Мы вышли на улицу: было жарко и влажно, как в парильне.
— Вы считаете, что с Гиршем завтра будет немного возни?
— Думаю, нет. Он боится, что не получит американского гражданства.
— Зачем вы, собственно, взяли меня? Я ведь вам скорее мешал. При свидетелях Гиршу приходилось дер жаться осторожнее. Без меня вам, наверное, было бы легче.
Кан засмеялся.
— Но не намного.

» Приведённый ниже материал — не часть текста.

(* ===== verification/ScopePromises.v ===== *)
(** The promises of the [scope] family: the order in which cleanup handlers are
    called, the promises for a whole fiber, and what modelling it showed. *)
From S2P Require Import Prelude Errors Lua Vm Scope ScopeSpec.

(** * Settling handlers

    The handlers that wait, newest first, as the events of a program tell it:
    only the newest is called or dropped. *)
Fixpoint settle (waiting : list nat) (ev : list event) : option (list nat) :=
  match ev with
  | [] => Some waiting
  | Pushed id :: ev => settle (id :: waiting) ev
  | Began id :: ev | Dropped id :: ev =>
      match waiting with
      | id' :: waiting => if decide (id = id') then settle waiting ev else None
      | [] => None
      end
  | _ :: ev => settle waiting ev
  end.

Lemma settle_app waiting ev1 ev2 :
  settle waiting (ev1 ++ ev2) = settle waiting ev1 ≫= λ w, settle w ev2.
Proof.
  revert waiting. induction ev1 as [|e ev1 IH]; intros w; [done|].
  destruct e; simpl; try apply IH; destruct w; try done; case_decide; [apply IH|done|apply IH|done].
Qed.

(** A program that leaves the handlers of the scope it is called in alone, and
    one that only registers such handlers. *)
Fixpoint flat (p : prog) : bool :=
  match p with
  | Return | Raise _ => true
  | Emit _ k | Suspend _ k | DisableInterruption k | RestoreInterruption k | Scope _ k => flat k
  | CleanupPush _ _ | CleanupPop _ _ => false
  | Pcall _ k_ok k_err | Coroutine _ k_ok k_err => flat k_ok && flat k_err
  end.
Fixpoint tidy (p : prog) : bool :=
  match p with
  | Return | Raise _ => true
  | Emit _ k | Suspend _ k | DisableInterruption k | RestoreInterruption k
  | CleanupPush None k | CleanupPop _ k => tidy k
  | CleanupPush (Some h) k => flat h && tidy h && tidy k
  | Scope f k => tidy f && tidy k
  | Pcall f k_ok k_err | Coroutine f k_ok k_err => tidy f && tidy k_ok && tidy k_err
  end.
Lemma create_frame f a p stack g hs s :
  links_ok None s → stack_ok s f stack → ¬ resumable s stack →
  frame f s ((coroutine_create g hs s).1, Runs (Run f a p stack)).
Proof.
  intros [H1 H2 H3 H4 H5 H6] [Hnd Hnb Hold Hf Hfo] Hr.
  assert (∀ o c, link (coroutine_create g hs s).1 o c → link s o c) as Hlk.
  { intros [f'|co] c (k & p' & Hc); simpl in Hc; [by exists k, p'|].
    rewrite lookup_insert in Hc. case_decide; [done|]. by exists k, p'. }
  split; [split; [|split]|split; [done|split; [done|]]]; simpl.
  - split; simpl.
    + intros o c Hc. by apply (H1 o c), Hlk.
    + intros o o' c Hc Hc'. by apply (H2 o o' c); apply Hlk.
    + intros co c Hc. by apply (H3 co c), Hlk.
    + intros co. rewrite lookup_insert. case_decide; [lia|]. intros Hco%H4. lia.
    + intros co Hco%H5. lia.
    + intros f' Hf'%H6. lia.
  - split; simpl; try done; [intros c Hc%Hold|]; lia.
  - intros (c & Hin & Hc). simpl in Hc. rewrite lookup_insert_ne in Hc by (apply Hold in Hin; lia).
    apply Hr. by exists c.
  - intros c Hc%H5. apply lookup_insert_ne. lia.
Qed.

Lemma spawn_frame f a p stack g hs s :
  links_ok None s → stack_ok s f stack → ¬ resumable s stack →
  frame f s ((spawn g hs s).1, Runs (Run f a p stack)).
Proof.
  intros [H1 H2 H3 H4 H5 H6] [Hnd Hnb Hold Hf Hfo] Hr.
  assert (∀ o c, link (spawn g hs s).1 o c → link s o c) as Hlk.
  { intros [f'|co] c (k & p' & Hc); simpl in Hc; [|by exists k, p'].
    rewrite lookup_insert in Hc. case_decide; [done|]. by exists k, p'. }
  split; [split; [|split; [|done]]|split; [done|split; [|done]]]; simpl.
  - split; simpl.
    + intros o c Hc. by apply (H1 o c), Hlk.
    + intros o o' c Hc Hc'. by apply (H2 o o' c); apply Hlk.
    + intros co c Hc. by apply (H3 co c), Hlk.
    + intros co Hco%H4. lia.
    + intros co Hco%H5. lia.
    + intros f'. rewrite lookup_insert. case_decide; [lia|]. intros Hf'%H6. lia.
  - split; simpl; try done; [intros c Hc%Hold; lia| |lia].
    rewrite lookup_insert_ne by lia. done.
  - intros f' _ Hf'%H6. apply lookup_insert_ne. lia.
Qed.

Lemma step_frame interrupts r s : inv (s, Runs r) → frame (fiber r) s (step interrupts r s).
Proof.
  intros [Hl [Hst Hr]]. simpl in *. unfold step, finish, fail, coroutine_yield. destruct (code r).
  - destruct (code_phase r); [|by apply next_handler_frame].
    destruct (stack r) eqn:Es; [by apply next_handler_frame|].
    eapply frame_mark, next_handler_frame; [by apply links_ok_mark|by apply stack_ok_mark|done].
  - destruct (code_phase r); [by apply next_handler_frame|by split_and!].
  - destruct (stack r) eqn:Es; [by apply runs_frame|].
    eapply frame_mark, raw_yield_frame; [by apply links_ok_mark|by apply stack_ok_mark|done].
  - by apply raw_yield_frame.
  - by apply coroutine_resume_frame.
  - by apply runs_frame.
  - by apply runs_frame.
  - by apply create_frame.
  - by apply spawn_frame.
Qed.

(** * The coroutines a suspended fiber is in *)
Inductive held (s : shim) (f : loc) : loc → Prop :=
| held_first c : link s (inl f) c → held s f c
| held_next co c : held s f co → link s (inr co) c → held s f c.

Lemma held_busy e s f c : links_ok e s → held s f c → c ∈ busy s.
Proof. intros Hl [c' Hc|co c' _ Hc]; by eapply (link_busy _ _ Hl). Qed.

Lemma held_disjoint e s f f' c : links_ok e s → held s f c → held s f' c → f = f'.
Proof.
  intros Hl Hc. induction Hc as [c Hc|co c _ IH Hc]; intros Hc'.
  - destruct Hc' as [c' Hc'|co' c' _ Hc']; pose proof (link_unique _ _ Hl _ _ _ Hc Hc'); by simplify_eq.
  - destruct Hc' as [c' Hc'|co' c' Hco' Hc']; pose proof (link_unique _ _ Hl _ _ _ Hc Hc'); simplify_eq.
    by apply IH.
Qed.

Lemma leads_held s f t c : waiting s !! f = Some t → leads_to s t c → held s f c.
Proof.
  intros Hf Hld. assert (∀ c k p, t = InLoop c k p → held s f c) as Ht.
  { intros c' k p ->. apply held_first. by exists k, p. }
  clear Hf. induction Hld as [c k p|c k p t c' Et _ IH]; [by eapply Ht|].
  apply IH. intros c1 k1 p1 ->. eapply held_next; [by eapply Ht|]. by exists k1, p1.
Qed.

(** What another step leaves of a fiber that waits. *)
Definition kept (f : loc) (s s' : shim) : Prop :=
  waiting s' !! f = waiting s !! f ∧ ∀ c, held s f c → coroutines s' !! c = coroutines s !! c.

(** The VM resumes a fiber. *)
Lemma fiber_resume_inv s f vs t :
  links_ok None s → waiting s !! f = Some t →
  inv (fiber_resume f vs s) ∧ (∃ r, (fiber_resume f vs s).2 = Runs r ∧ fiber r = f) ∧
  (∀ f', f' ≠ f → kept f' s (fiber_resume f vs s).1) ∧
  ∀ k p st, saved s t [] k p st → ∃ s', fiber_resume f vs s = (s', Runs (Run f (k vs) p st)).
Proof.
  intros Hl Hf. unfold fiber_resume. rewrite Hf. set (s1 := with_waiting (delete f) s).
  assert (∀ o c, link s1 o c → link s o c ∧ o ≠ inl f) as Hlk.
  { intros [f'|co] c (k & p & Hc); simpl in Hc; [|split; [by exists k, p|done]].
    apply lookup_delete_Some in Hc as [Hne Hc]. split; [by exists k, p|congruence]. }
  pose proof Hl as [H1 H2 H3 H4 H5 H6].
  assert (links_ok None s1) as Hl1.
  { split; simpl; try done.
    - intros o c [Ho _]%Hlk. by apply (H1 o c).
    - intros o o' c [Ho _]%Hlk [Ho' _]%Hlk. by apply (H2 o o' c).
    - intros f' [t' [_ Ht']%lookup_delete_Some]. by apply H6. }
  assert (wakes s1 t) as Ht1.
  { destruct t as [|c k p]; [done|]. assert (link s (inl f) c) as Hc by (by exists k, p).
    split; [by apply (H1 (inl f))|]. intros o [Ho Hne]%Hlk. by apply Hne, (H2 _ _ c). }
  assert (stack_ok s1 f []) as Hst1.
  { split; simpl; [constructor|set_solver|set_solver|by apply lookup_delete_eq|by apply H6]. }
  assert (¬ resumable s1 []) as Hr1 by (intros (c & Hc & _); set_solver).
  split_and!.
  - pose proof (wake_inv _ f t vs [] s1 (le_n _) Hl1 Ht1 Hst1 Hr1) as Hw.
    change (size (coroutines s1)) with (size (coroutines s)) in Hw.
    destruct (wake _ _ _ _ _ _). apply Hw.
  - pose proof (wake_inv _ f t vs [] s1 (le_n _) Hl1 Ht1 Hst1 Hr1) as Hw.
    change (size (coroutines s1)) with (size (coroutines s)) in Hw.
    destruct (wake _ _ _ _ _ _). apply Hw.
  - intros f' Hne. pose proof (wake_inv _ f t vs [] s1 (le_n _) Hl1 Ht1 Hst1 Hr1) as Hw.
    change (size (coroutines s1)) with (size (coroutines s)) in Hw.
    destruct (wake _ _ _ _ _ _) as [s' n]. destruct Hw as (_ & _ & Hws & Hcs). split; simpl.
    + rewrite Hws. simpl. by apply lookup_delete_ne.
    + intros c Hc. rewrite Hcs; [done|]. intros Hld. apply Hne.
      eapply (held_disjoint None s _ _ c); [done|done|].
      eapply leads_held; [exact Hf|]. eapply leads_to_more; [|exact Hld]. done.
  - intros k p st Hs. apply (wake_saved (size (coroutines s)) f t vs [] s1); try done.
    by eapply saved_more; [|exact Hs].
Qed.

Section runs.
Context (interrupts : loc → option lua_error).
Abbreviation vm_step := (vm_step interrupts).

Lemma vm_step_inv sn sn' : inv sn → vm_step sn sn' → inv sn'.
Proof.
  intros Hi Hs. destruct Hs as [s r|s n f vs t Hn Hf].
  - by apply step_frame.
  - by eapply fiber_resume_inv; [apply Hi|].
Qed.

Lemma vm_steps_inv sn sn' : inv sn → rtc vm_step sn sn' → inv sn'.
Proof. intros Hi. induction 1; [done|]. by eauto using vm_step_inv. Qed.

Lemma inv_init start_fn handlers : inv (make_vm start_fn handlers, Suspended).
Proof.
  split; [|done]. unfold make_vm. simpl. split; simpl.
  - intros [f|co] c (k & p & Hc); simpl in Hc; [|by rewrite lookup_empty in Hc].
    rewrite lookup_insert in Hc. case_decide; [done|]. by rewrite lookup_empty in Hc.
  - intros [f|co] o c (k & p & Hc); simpl in Hc; [|by rewrite lookup_empty in Hc].
    rewrite lookup_insert in Hc. case_decide; [done|]. by rewrite lookup_empty in Hc.
  - intros co c (k & p & Hc). simpl in Hc. by rewrite lookup_empty in Hc.
  - intros co. rewrite lookup_empty. by intros [? ?].
  - set_solver.
  - intros f. rewrite lookup_insert. case_decide; [lia|]. rewrite lookup_empty. by intros [? ?].
Qed.

(** A step after which [f] still waits. *)
Definition while_waiting (f : loc) (sn sn' : shim * next) : Prop :=
  vm_step sn sn' ∧ is_Some (waiting sn'.1 !! f).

Зато мне очень помогла ваша внешность.
— Почему?
— Да потому, что вы выглядите так, как представляют себе арийцев колченогие и чернявые фюреры в Германии. Евреи типа Гирша не принимают своего брата всерьез. Но ежели ты явился с эдакой «белокурой бестией», они ведут себя совсем иначе. Полагаю, вы здорово напугали Гирша.
Я вспомнил, что не так давно мне волей-неволей пришлось защищать Германию от Фрезера. Теперь меня использовали как средство устрашения, как нациста… Я не такой уж мастер находить во всем смешную сторону и в данном случае ничего смешного не увидел. Я чувствовал себя так, словно меня облили помоями.
Но Кан ничего не замечал. Пружинящей походкой он шел сквозь неподвижный зной этого невыносимо душного дня; шел, подобно охотнику, который обнаружил дичь.
— Наконец хоть какой-то просвет в этой скуке. Надоело все до чертиков! Я не привык быть в безопасности. В этом смысле я человек безнадежно испорченный.
— Почему вы не запишитесь добровольцем? — спросил я сухо.
— Записался. Но вы ведь знаете, что нас почти не берут на войну, мы «нежелательные иностранцы». Прочтите, что написано в вашем удостоверении.
— У меня его пет. Я еще на ступеньку ниже вас. И все же вы — другое дело. Уверен, что в Вашингтоне известно о вашей деятельности во Франции.
— Известно. И потому мне еще меньше доверяют, опасаются двойной игры. Тот, кто совершал такие дерзкие поступки, мог обладать удивительного рода связями. Такова логика официальных учреждений. Я не удивлюсь, если меня посадят за решетку. Наша эпоха — эпоха кривых зеркал, где все выглядит нелепым. — Кан засмеялся. — К сожалению, это интересно только писателям, но не нам, простым смертным.